Bu düşünüre göre İslam, toplumu değiştirip, dönüştürme, halkı gelişme ve yükselişe doğru hidayet etmeye muktedir bir dindir. Çünkü kapsamlı bir görüş sahibi olan İslam, dünya hayatındaki büyüme, gelişme ve ilerleme yollarını göstermiştir. Ve ilerleme yollarını göstermiştir. İnsan ise toplumu geliştirme ve olgunlaştırma gücüne sahiptir. Fakat buradaki gelişmeden maksat insanın bizzat kendisinin daha bir yüceleşmesini sağlamaktır. Hâlbuki batıda bu gerçek unutulmuştur.
Ayetullah Mutahhari ayrıca şöyle diyor: Çağdaş insan, bunca bilimsel gelişmelere rağmen acınacak bir şekilde izliyor. Peki, insan niçin büyük acı duyuyor ve inliyor? Onun hissettiği eksiklikler nelerdir? Acaba bu eksiklikler ahlak ve maneviyattan yoksunluk mudur? Bilimsel gelişmelere rağmen manevi boşluk, insani iç çekişmeye sürüklemiş bulunuyor. Fakat din bu ikilemi bertaraf edebiliyor.
Ayetullah Mutahhari ayrıca şunları kaydediyor; İslam hürriyeti en değerli beşeri özelliklerden biri sayıyor. Fakat hürriyetin sınırsız ve başıboş olmadığını vurguluyor. İslam gerçek anlamda hürriyetin hamisi ve destekçisidir. Manevi hürriyet aslında insan’ı esir eden nefsanî isteklerden kurtuluş anlamındadır. Manevi hürriyet ise, toplumsal hayat ve davranış biçimini olumlu bir şekilde etkileyip, gerçek sosyal adaletin sağlanmasına yardımcı olur. Bu yüzden din, toplumsal hayat denklemlerini sağlamada kaçınılmaz bir rol ifa etmektedir.
Adaleti ve hürriyeti birlikte sağlamak zor bir iştir. Fakat toplumun bekası için hayati öneme sahiptir. Şehit Mutahhari, bu meseleyi ilahi dinlerin temel amacı ve ana kaygısı olarak nitelendiriyor ve şunları kaydediyor; Tevhidi dinler, toplumda adalet ve hürriyeti sağlama konusunda yüksek güç ve etkiye sahiptirler.

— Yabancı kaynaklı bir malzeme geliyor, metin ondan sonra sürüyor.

(* ===== verification/Main.v ===== *)
(** * The kernel's main program (kernel/main.c)

    kernel_main brings the components up in order, loads the init program from the
    file system or from a boot module, maps and copies it into the low half of the
    kernel's address space, and starts the scheduler.  The two test threads of
    main.c are at the end.  Local arrays of the functions it calls have their
    addresses as arguments ([frame]). *)
From S2P Require Import Prelude Memory State Demo Serial Pmm PageTable Vmm Cpu Pointer Gdt Pit Idt Thread Ipc Syscall Ata Ext2 Limine.

(** The addresses of the local arrays identify_data (ata_init) and sb_buffer
    (ext2_init). *)
Record frame := mkFrame { identify_data : Z; sb_buffer : Z }.

Definition USER_CODE_VIRT : Z := 0x0000000000400000.
Definition USER_STACK_VIRT : Z := 0x00007FFFFFFFE000.

Section main.
Context {P : Platform}.

Definition hcf {A} : K A := cli ;;; halt.

(** [n] newlines after the literal [m]. *)
Definition kputs (m : string) (n : nat) : K unit := kprint_bytes (str m ++ replicate n 10).

(** The allocation test. *)
Definition memory_test : K unit :=
  kprintln "Testing memory allocation..." ;;;
  page1 <- pmm_alloc_page ;;
  page2 <- pmm_alloc_page ;;
  page3 <- pmm_alloc_page ;;
  kprint "  Allocated pages: " ;;;
  kprint_hex page1 ;;; kprint ", " ;;;
  kprint_hex page2 ;;; kprint ", " ;;;
  kprint_hex page3 ;;; kprintln "" ;;;
  pmm_free_page page2 ;;;
  kprintln "  Freed middle page" ;;;
  page4 <- pmm_alloc_page ;;
  kprint "  Reallocated: " ;;;
  kprint_hex page4 ;;;
  kprintln "" ;;;
  kputs "Memory allocation test passed!" 2.

(** kernel_main up to the creation of the test port. *)
Definition init_subsystems (fuel : nat) (fr : frame) : K unit :=
  serial_init ;;;
  kprintln "PlasmaOS Kernel v0.1.0" ;;;
  kputs "======================" 2 ;;;
  kprintln "Parsing Limine bootloader info..." ;;;
  limine_parse_info ;;;
  kprint_bytes ([10] ++ str "Initializing CPU infrastructure..." ++ [10]) ;;;
  kprintln "  - Setting up GDT (Global Descriptor Table)..." ;;;
  gdt_init ;;;
  kprintln "  - GDT loaded successfully" ;;;
  kprintln "  - Setting up IDT (Interrupt Descriptor Table)..." ;;;
  idt_init ;;;
  kprintln "  - IDT loaded successfully" ;;;
  kprintln "  - Initializing PIT (Programmable Interval Timer) at 100Hz..." ;;;
  pit_init 100 ;;;
  kprintln "  - PIT initialized, interrupts enabled" ;;;
  kprint_bytes ([10] ++ str "CPU infrastructure complete" ++ [10; 10]) ;;;
  kprintln "Initializing memory management..." ;;;
  kprintln "  - Initilizing PMM (Physical Memory Manager)..." ;;;
  pmm_init ;;;
  kprintln "  - Initializing VMM (Virtual Memory Manager)..." ;;;
  vmm_init ;;;
  kprint_bytes ([10] ++ str "Memory Management Complete!" ++ [10]) ;;;
  kprint "  * Free memory: " ;;;
  mem <- pmm_get_free_memory ;;
  kprint_dec (mem / 1024 / 1024) ;;;
  kputs " MB" 2 ;;;
  memory_test ;;;
  kprint_bytes ([10] ++ str "Initializing threading subsystem..." ++ [10]) ;;;
  thread_init ;;;
  kprintln "Initializing syscall interface..." ;;;
  syscall_init ;;;
  kputs "Syscalls initialized" 2 ;;;
  kprintln "Initializing disk I/O..." ;;;
  ata_init (identify_data fr) ;;;
  kputs "Disk I/O initialized" 2 ;;;
  kprintln "Initializing filesystem..." ;;;
  ext2_init (sb_buffer fr) ;;;
  ext2_list_root fuel ;;;
  kprintln "".

Definition create_test_port : K unit :=
  kprintln "Creating IPC test port..." ;;;
  p <- port_create ;;
  modify (set_test_port (fun _ => p)) ;;;
  match p with
  | None => kprintln "ERROR: Failed to create port!" ;;; hcf
  | Some _ => kputs "Port created successfully" 2
  end.

(** Where the init program is: init_data, init_size, loaded_from_disk. *)
Record image := mkImage { init_data : Z; init_size : Z; loaded_from_disk : bool }.

(** The size that ext2_read_file returned; 0 if there was no buffer. *)
Definition read_init (fuel : nat) (disk_buffer : Z) : K Z :=
  if disk_buffer =? 0 then ret 0
  else
    size <- ext2_read_file fuel (str "init.bin") disk_buffer 8192 ;;
    (when size >? 0 do
      (kprint "  Loaded init.bin from disk (" ;;;
       kprint_dec (u64 size) ;;;
       kprintln " bytes)")) ;;;
    ret size.

Definition locate_init (fuel : nat) (disk_buffer : Z) : K image :=
  size <- read_init fuel disk_buffer ;;
  if size >? 0 then ret (mkImage disk_buffer (u64 size) true)
  else
    match lim_modules with
    | Some (init_module :: _) =>
        kprint "  Loaded from Limine module: " ;;;
        kprint_bytes (file_path init_module) ;;;
        kprint " (" ;;;
        kprint_dec (file_size init_module) ;;;
        kprintln " bytes)" ;;;
        ret (mkImage (file_address init_module) (file_size init_module) false)
    | _ =>
        kprintln "ERROR: Could not load init from disk or modules!" ;;;
        (when negb (disk_buffer =? 0) do pmm_free_page disk_buffer) ;;;
        hcf
    end.

(** One page of user memory. *)
Definition map_code_page (i : Z) : K unit :=
  phys <- pmm_alloc_page ;;
  if phys =? 0 then kprintln "ERROR: Failed to allocate page for user code!" ;;; hcf
  else
    map_result <- vmm_map_page vmm_get_kernel_address_space (u64 (USER_CODE_VIRT + i * 0x1000)) phys
                    (Z.lor (Z.lor PAGE_PRESENT PAGE_WRITE) PAGE_USER) ;;
    (when negb (map_result =? 0) do (kprintln "ERROR: Failed to map user code page!" ;;; hcf)).

(** The bytes of page [i] of a program of [size] bytes at [data]. *)
Definition copy_code_page (data size i : Z) : K unit :=
  let src := u64 (data + i * 0x1000) in
  let dst := u64 (USER_CODE_VIRT + i * 0x1000) in
  for_range 0 (Z.min 0x1000 (size - i * 0x1000)) (fun j =>
    b <- rd8 (u64 (src + j)) ;; vwr8 (u64 (dst + j)) b).

Definition pages_needed (size : Z) : Z := u64 (size + 0xFFF) / 0x1000.

Definition load_user_code (data size : Z) : K unit :=
  for_range 0 (pages_needed size) map_code_page ;;;
  for_range 0 (pages_needed size) (copy_code_page data size).

Definition map_user_stack : K unit :=
  kprintln "  Allocating user stack..." ;;;
  user_stack_phys <- pmm_alloc_page ;;
  if user_stack_phys =? 0 then kprintln "ERROR: Failed to allocate user stack!" ;;; hcf
  else
    kprint "  Mapping user stack to virtual address: " ;;;
    kprint_hex USER_STACK_VIRT ;;;
    kprintln "" ;;;
    map_result <- vmm_map_page vmm_get_kernel_address_space USER_STACK_VIRT user_stack_phys
                    (Z.lor (Z.lor PAGE_PRESENT PAGE_WRITE) PAGE_USER) ;;
    if negb (map_result =? 0) then
      kprint "ERROR: Failed to map user stack! Error: " ;;;
      kprint_dec (u64 map_result) ;;;
      kprintln "" ;;;
      hcf
    else kprintln "  User stack mapped successfully".

Definition start_user_thread : K unit :=
  let user_stack_top := USER_STACK_VIRT + 0x1000 in
  kprintln "Creating userspace thread..." ;;;
  kprint "  Entry point: " ;;; kprint_hex USER_CODE_VIRT ;;; kprintln "" ;;;
  kprint "  Stack top: " ;;; kprint_hex user_stack_top ;;; kprintln "" ;;;
  thread_create_user USER_CODE_VIRT user_stack_top ;;;
  kputs "Userspace thread created" 2 ;;;
  kputs "Starting scheduler..." 2 ;;;
  started <- scheduler_start ;;
  if (started : bool) then ret tt
  else kprint_bytes ([10] ++ str "ERROR: Scheduler returned!" ++ [10]) ;;; hcf.

(** kernel_main from the place where the program has been found. *)
Definition enter_userspace (disk_buffer : Z) (img : image) : K unit :=
  kprint "  Allocating and mapping " ;;;
  kprint_dec (pages_needed (init_size img)) ;;;
  kprintln " pages for user code..." ;;;
  load_user_code (init_data img) (init_size img) ;;;
  (when loaded_from_disk img do pmm_free_page disk_buffer) ;;;
  kprint "  User code mapped successfully at " ;;;
  kprint_hex USER_CODE_VIRT ;;;
  kprintln "" ;;;
  map_user_stack ;;;
  start_user_thread.

(** Returns when the processor runs the first thread. *)
Definition kernel_main (fuel : nat) (fr : frame) : K unit :=
  init_subsystems fuel fr ;;;
  create_test_port ;;;
  kprintln "Loading userspace init program..." ;;;
  disk_buffer <- pmm_alloc_page ;;
  img <- locate_init fuel disk_buffer ;;
  enter_userspace disk_buffer img.

(** ** The test threads

    A thread that gave up the processor is where it will go on: inside recv with
    [rounds] rounds to go, between two yields of the sender, or in its last loop. *)

Inductive receiver_at := RecvWaits (rounds : nat) | RecvIdle.

(** What the receiver prints after recv returned [result]; [msg] is its address. *)
Definition receiver_report (msg result : Z) : K unit :=
  if result =? 0 then
    kprint "Receiver: Got message! ID=" ;;;
    id <- rd32 msg ;;
    kprint_dec id ;;;
    kprint " Data=[" ;;;
    for_range 0 4 (fun j =>
      d <- rd32 (u64 (msg + 4 + 4 * j)) ;; kprint_dec d ;;; kprint ", ") ;;;
    kprintln "]"
  else kprintln "Reciever: recv() failed with error code".

(** [for (;;) thread_yield();] until the processor is given away; with no other
    thread to run it spins. *)
Fixpoint idle_loop (fuel : nat) : K unit :=
  match fuel with
  | O => starve
  | S fuel => switched <- thread_yield ;; if (switched : bool) then ret tt else idle_loop fuel
  end.

Fixpoint receiver_loop (fuel rounds : nat) (msg : Z) : K receiver_at :=
  match rounds with
  | O =>
      kprintln "Receiver: Finished receiving 5 messages, exiting." ;;;
      idle_loop fuel ;;; ret RecvIdle
  | S rounds =>
      kprintln "Receiver: Calling recv() [will block if no message]..." ;;;
      p <- gets test_port ;;
      f <- recv p msg ;;
      match f with
      | Returns result => receiver_report msg result ;;; receiver_loop fuel rounds msg
      | Suspended => ret (RecvWaits rounds)
      end
  end.

Definition thread_receiver (fuel : nat) (msg : Z) : K receiver_at :=
  kprintln "Reciever: Starting and waiting for messages..." ;;;
  receiver_loop fuel 5 msg.

(** The receiver when it gets the processor back. *)
Definition receiver_resume (fuel : nat) (msg : Z) (a : receiver_at) : K receiver_at :=
  match a with
  | RecvWaits rounds =>
      o <- gets test_port ;;
      p <- need NullPointer o ;;
      result <- recv_resume p msg ;;
      receiver_report msg result ;;;
      receiver_loop fuel rounds msg
  | RecvIdle => idle_loop fuel ;;; ret RecvIdle
  end.

Inductive sender_at := SendWarm (yields : nat) | SendPause (i : Z) (yields : nat) | SendIdle.

Definition send_one (i : Z) : K unit :=
  kprintln "Sender: Sending message..." ;;;
  kprint_bytes [48 + i] ;;;
  kprintln "..." ;;;
  p <- gets test_port ;;
  result <- send p (u32 i) (u32 (i * 10)) (u32 (i * 20)) (u32 (i * 30)) (u32 (i * 40)) ;;
  if result =? 0 then kprintln "Sender: Message sent successfully" else kprintln "Sender: send() failed".

(** The sender from where it is; [fuel] bounds the yields it makes while no other
    thread can run. *)
Fixpoint sender_run (fuel : nat) (a : sender_at) : K sender_at :=
  match fuel with
  | O => starve
  | S fuel =>
      match a with
      | SendWarm O | SendPause _ O =>
          let i := match a with SendPause i _ => i + 1 | _ => 1 end in
          if i <=? 5 then send_one i ;;; sender_run fuel (SendPause i 3)
          else kprintln "Sender: Finished sending all messages, exiting." ;;; sender_run fuel SendIdle
      | SendWarm (S n) =>
          switched <- thread_yield ;;
          if (switched : bool) then ret (SendWarm n) else sender_run fuel (SendWarm n)
      | SendPause i (S n) =>
          switched <- thread_yield ;;
          if (switched : bool) then ret (SendPause i n) else sender_run fuel (SendPause i n)
      | SendIdle =>
          switched <- thread_yield ;;
          if (switched : bool) then ret SendIdle else sender_run fuel SendIdle
      end
  end.

Definition thread_sender (fuel : nat) : K sender_at :=
  kprintln "Sender: Starting, will send 5 messages..." ;;;
  sender_run fuel (SendWarm 2).
End main.

(** ** The test threads together

    Each thread is resumed when the scheduler has made it the current one. *)

Section together.
Context {P : Platform}.

Fixpoint run_both (n fuel : nat) (msg : Z) (r : option receiver_at) (a : option sender_at) : K unit :=
  match n with
  | O => ret tt
  | S n =>
      c <- sched current ;;
      if decide (c = Some 0%nat) then
        r' <- match r with None => thread_receiver fuel msg | Some x => receiver_resume fuel msg x end ;;
        run_both n fuel msg (Some r') a
      else
        a' <- match a with None => thread_sender fuel | Some x => sender_run fuel x end ;;
        run_both n fuel msg r (Some a')
  end.

(** A port, the two threads, the scheduler, and [n] turns. *)
Definition test_threads (n : nat) (receiver_entry sender_entry msg : Z) : K unit :=
  thread_init ;;;
  create_test_port ;;;
  thread_create receiver_entry ;;;
  thread_create sender_entry ;;;
  scheduler_start ;;;
  run_both n 10 msg None None.
End together.

(** The numbers printed. *)
Definition printed_numbers (l : list conevent) : list Z :=
  omap (fun e => match e with CDec v => Some v | _ => None end) l.

Definition demo_thread_boot : kstate :=
  set_regs (fun _ r => match r with RSP => 0xFFFFFFFF80018000 | _ => 0 end) demo_boot.

(** The two test threads of main.c, run by the scheduler on one port, exchange all
    five messages: the receiver blocks until a message is there and prints the
    identifier and the four words of every message, in the order they were sent. *)
Theorem test_threads_deliver :
  match test_threads 40 0xFFFFFFFF80006000 0xFFFFFFFF80007000 0xFFFFFFFF80090000 demo_thread_boot with
  | Ret _ s => printed_numbers (k_con s) = flat_map (fun i => [i; i * 10; i * 20; i * 30; i * 40]) [1; 2; 3; 4; 5]
  | _ => False
  end.
Proof. vm_compute. reflexivity. Qed.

Günümüz dünyasında maddeci ideolojiler ve liberal kapitalist düzen tek boyutlu olarak hürriyetle adalete bakıyor. Fakat İslam dini ferdi ve toplumsal hürriyeti birlikte yürütüp onu manevi hürriyetle pekiştiriyor.
Üstad Mutahhari, yenilikçi ve müceddid bir düşünür olarak İslam’ın yüce değerlerini çağın karmaşık ihtiyaçlarını karşılama doğrultusunda yeniden yorumladı. Ayetullah Mutahhari’nin İslam’dan edindiği derin, engin ve aydın kavramları kullanıp, İslami nizamın düşünce temellerini attı.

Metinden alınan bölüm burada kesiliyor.